El africano hablaba en tono formal, desprovisto ( de agresividad; impresionante por proceder de su fornida anatomía. Mostraba la calma de aquellos cuyas firmes convicciones se reflejan en cada uno de sus gestos y palabras.

—Eso no es… Eso no es lo que pretendemos—concluyó Carl sin convicción.

—No importa. —Los ojos castaños expresaban tristeza—. Muchos creen que es lo que ocurrirá.

—Mire, yo le he llamado para que tranquilizara a este tipo, a Linbarger. Yo…

—Tú no eres nadie para hacer que me calle —dijo Linbarger con vehemencia—. Si crees que puedes, me gustaría que…

—No, no —dijo Ould-Harrad severamente, levantando una mano hacia Linbarger—. Ahora tranquilízate, te lo ruego.

—Pero él…

—Por favor. —Ould-Harrad silenció a Linbarger con su presencia de autoridad.

Podría ser divertido vapulear un poco a Linbarger, pensó Carl. Malo para él, pero una buena terapia para mí. De todas formas, sería mejor que toda esta charla.

—¡Desde luego, no creía que fuera a apoyar a Linbarger! —exclamó Carl—. Estos tipos utilizan la hipocondría para volver a las cápsulas. Y todas esas tonterías orto…

—¿Ves? —dijo Ould-Harrad—. Habéis inventado un nombre para nosotros.

—¿Ah sí? Vosotros nos llamáis percells.

—Nosotros no necesitamos un nombre especial. Somos la gente normal, la raza humana.

—¿Y nosotros no?

—Yo… yo no he dicho eso.

—¡Pero lo ha querido decir! Es posible que piense que carecemos de alma.

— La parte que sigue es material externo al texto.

(** ** What the cases accept *)

Section Exact.
Context (E : Type) (eval : E -> bool -> stage_in -> E) (dn_req : E -> req) (busy done_ : E -> bool).
Abbreviation st := (st E).
Abbreviation wait := (wait_cq E eval dn_req).
(** What [arm_wait_cq] returns, and the bench after it. *)
Definition got (s : st) : bool := fst (fst (wait s)).
Definition after (s : st) : st := final wait s.
Definition mem_of (s : st) : mem := b_mem E (s_b E s).

Lemma passes_wait s : passes wait s.
Proof. unfold wait_cq. script_quiet. Qed.
Lemma wait_shape {B} (k : bool -> script st B) s : passes (wait ≫= k) s <-> passes (k (got s)) (after s).
Proof. exact (passes_quiet_then _ _ _ (passes_wait s)). Qed.

Lemma passes_start_read n s : passes (start_read E eval dn_req n) s.
Proof. unfold start_read, guest_fill, guest_chain, select, stage, do_go, on_mem, on_bench. script_quiet. Qed.
Lemma passes_start_write s : passes (start_write E eval dn_req) s.
Proof. unfold start_write, guest_put, guest_fill, guest_chain, do_cmd_go, on_mem, on_bench. script_quiet. Qed.
Lemma passes_start7 over r s : passes (start7 E eval dn_req over r) s.
Proof. unfold start7, guest_fill, guest_chain, select, stage, do_go, on_mem, on_bench. script_quiet. Qed.

(** Case 1 accepts exactly the runs in which the wait returns the
    entry of a complete READ of 600 bytes and, at that moment, the buffers of the
    chain hold the staged bytes in order, with the guard bytes around them. *)
Theorem case1_exact (s : st) :
  let s1 := final (start_read E eval dn_req 600) s in let e := s_e E (after s1) in
  passes (case1 E eval dn_req) s <->
  got s1 = true /\ (bytes e = 600 /\ flags e .& 7 = 1 /\ flags e .& 8 = 0 /\ nbdp e = 0x1000) /\
  gather (mem_of (after s1)) (bufs segs1) = take 600 data /\ guards1 (mem_of (after s1)) = true.
Proof.
  cbv zeta. unfold case1. script_skip (passes_start_read 600 s). set (s1 := final _ s).
  eapply iff_trans; [apply wait_shape|]. unfold entry, memory, result. script_passes. fold (mem_of (after s1)).
  rewrite pieces_iff by reflexivity. rewrite !andb_true_iff, !Z.eqb_eq. tauto.
Qed.

(** The guest memory case 5 writes from. *)
Definition guest5 (m : mem) : mem :=
  mput_bytes (mput_bytes (mput_bytes m 0x4002 (pats 5 0 100)) 0x5009 (pats 5 100 400)) 0x6000 (pats 5 500 200).
Lemma length_pats seed k n : length (pats seed k n) = n.
Proof. unfold pats. by rewrite length_map, length_seq. Qed.
Lemma gather5 m : gather (guest5 m) (bufs segs5) = pats 5 0 700.
Proof.
  assert (pats 5 0 700 = pats 5 0 100 ++ pats 5 100 400 ++ pats 5 500 200) as -> by (vm_compute; reflexivity).
  unfold gather, guest5. cbn [bufs segs5 map bp cnt concat fst snd].
  change (Z.to_nat 100) with 100%nat. change (Z.to_nat 400) with 400%nat. change (Z.to_nat 200) with 200%nat.
  rewrite app_nil_r. f_equal; [|f_equal].
  - rewrite !mget_bytes_mput_disj by (rewrite ?length_pats; lia).
    rewrite <- (length_pats 5 0 100) at 2. apply mget_bytes_mput.
  - rewrite mget_bytes_mput_disj by (rewrite ?length_pats; lia).
    rewrite <- (length_pats 5 100 400) at 2. apply mget_bytes_mput.
  - rewrite <- (length_pats 5 500 200) at 2. apply mget_bytes_mput.
Qed.

(** Case 5 accepts exactly the runs that end with the entry of a
    complete WRITE of 700 bytes and with the guest buffers of the chain, gathered
    in order, contiguous in the staging area. *)
Theorem case5_exact (s : st) :
  let s1 := final (start_write E eval dn_req) s in let e := s_e E (after s1) in
  passes (case5 E eval dn_req) s <->
  got s1 = true /\ (bytes e = 700 /\ flags e .& 7 = 1 /\ flags e .& 8 <> 0) /\
  mget_bytes (mem_of (after s1)) (STG + WR) 700 = gather (guest5 (mem_of s)) (bufs segs5).
Proof.
  cbv zeta. unfold case5. script_skip (passes_start_write s). set (s1 := final _ s).
  rewrite gather5. eapply iff_trans; [apply wait_shape|]. unfold entry, memory, result. script_passes. fold (mem_of (after s1)).
  rewrite bytes_at_iff, length_pats. rewrite !andb_true_iff, negb_true_iff, !Z.eqb_eq, Z.eqb_neq. tauto.
Qed.

(** Case 7 accepts exactly the runs whose twenty rounds, each from where the
    previous one ended, all complete with their own frame in their own buffer,
    whatever the over-staged bytes were. *)
Theorem case7_exact (over : nat -> list Z) (s : st) :
  passes (case7 E eval dn_req over) s <->
  forall r, (r < 20)%nat ->
    let s0 := final (for_each (seq 0 r) (case7_round E eval dn_req over)) s in
    let s1 := final (start7 E eval dn_req over r) s0 in let e := s_e E (after s1) in
    got s1 = true /\ bytes e = Z.of_nat (17 + 97 * r) /\ flags e .& 7 = 1 /\
    mget_bytes (mem_of (after s1)) (0x4000 + Z.of_nat (r mod 16)) (17 + 97 * r) = frame7 r.
Proof.
  assert (forall r s0, let s1 := final (start7 E eval dn_req over r) s0 in let e := s_e E (after s1) in
    passes (case7_round E eval dn_req over r) s0 <->
    got s1 = true /\ bytes e = Z.of_nat (17 + 97 * r) /\ flags e .& 7 = 1 /\
    mget_bytes (mem_of (after s1)) (0x4000 + Z.of_nat (r mod 16)) (17 + 97 * r) = frame7 r) as Hr.
  { intros r s0. cbv zeta. unfold case7_round. script_skip (passes_start7 over r s0). set (s1 := final _ s0).
    eapply iff_trans; [apply wait_shape|]. unfold entry, memory, result. script_passes. fold (mem_of (after s1)).
    assert (length (frame7 r) = (17 + 97 * r)%nat) as Hl by apply length_pats.
    rewrite !andb_true_iff, !Z.eqb_eq, bytes_at_iff, Hl. tauto. }
  unfold case7. rewrite passes_for_each. split.
  - intros H r Hlt. apply Hr. specialize (H r r). rewrite take_seq, Nat.min_l in H by lia.
    apply H. by rewrite lookup_seq_lt.
  - intros H k x Hx. apply lookup_seq in Hx as [-> Hk]. cbn [Nat.add]. apply Hr.
    rewrite take_seq, Nat.min_l by lia. by apply H.
Qed.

El negro sacudió la cabeza tristemente.

—Este punto está en manos del Omnipotente. La cuestión reside en que nosotros somos diferentes.

—Sí, y tenéis arcistas renegados y sionistas y salauitas venidos a menos… —Carl reparó en que Ould-Harrad se estremecía—. Pero todos os unís frente a nosotros, ¿verdad?

—Debemos luchar para equilibrar los puntos de vista

de todos —contestó Ould-Harrad.

Carl nunca había sabido expresarse demasiado bien, carecía de las untuosas habilidades de un administrador y no disponía de ningún método mágico para comunicarse con Linberger o con Ould-Harrad. ¡Toda esa charla interminable! Apretó los dientes con irritación, se levantó y se fue sin pronunciar ninguna otra palabra.